INSTRUCTIONS FOR THE TASK
Only one range belongs in the answer: the line holding "(** One of the" through the last line of the records, reproduced as is.
■ ■ ■ ■ ■ ■ ■
(** The batch a process builds when it evaluates [mockSubmissions] in
    world [w]. *)
Definition built_batch (w : World) : list Doc.t :=
  match fst (run mockSubmissions w) with
  | Val docs => docs
  | Exn _ => []
  end.

Arguments built_batch : simpl never.

(** The process after [n] more readings of the clock. *)
Definition after_clock_reads (n : nat) (p : Proc) : Proc :=
  MkProc (env p) (populationAttempted p) (logs p) (n + clock_reads p) (random_reads p)
         (awaits p) (issued p) (next_oid p).

(** ** Sample environments *)

(** A clock that advances one millisecond per reading and a datastore
    that never fails. *)
Definition steady_env : Env :=
  MkEnv (fun i => 1700000000123 + Z.of_nat i)%Z (fun _ => "k3x9q") (fun _ => Normal) true 3.

(** The same, with the outcomes of the awaited calls scripted: the i-th
    awaited call gets the i-th outcome of [script], and [Normal] beyond. *)
Definition scripted_env (script : list outcome) : Env :=
  MkEnv (fun i => 1700000000123 + Z.of_nat i)%Z (fun _ => "k3x9q")
        (fun i => nth i script Normal) true 3.

(** A process that has just started. *)
Definition boot_proc (e : Env) : Proc := MkProc e false [] 0 0 0 [] 100.

(** ** Notions the claims are stated with *)

(** One of the next [n] awaited calls of the process is made to fail. *)
Definition faulted (n : nat) (p : Proc) : Prop :=
  exists (i : nat) (e : error), i < n /\ oracle (env p) (i + awaits p) = Fault e.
■ ■ ■ ■ ■ ■ ■
ANSWER FOR THIS EXERCISE
(** One of the next [n] awaited calls of the process is made to fail. *)
Definition faulted (n : nat) (p : Proc) : Prop :=
  exists (i : nat) (e : error), i < n /\ oracle (env p) (i + awaits p) = Fault e.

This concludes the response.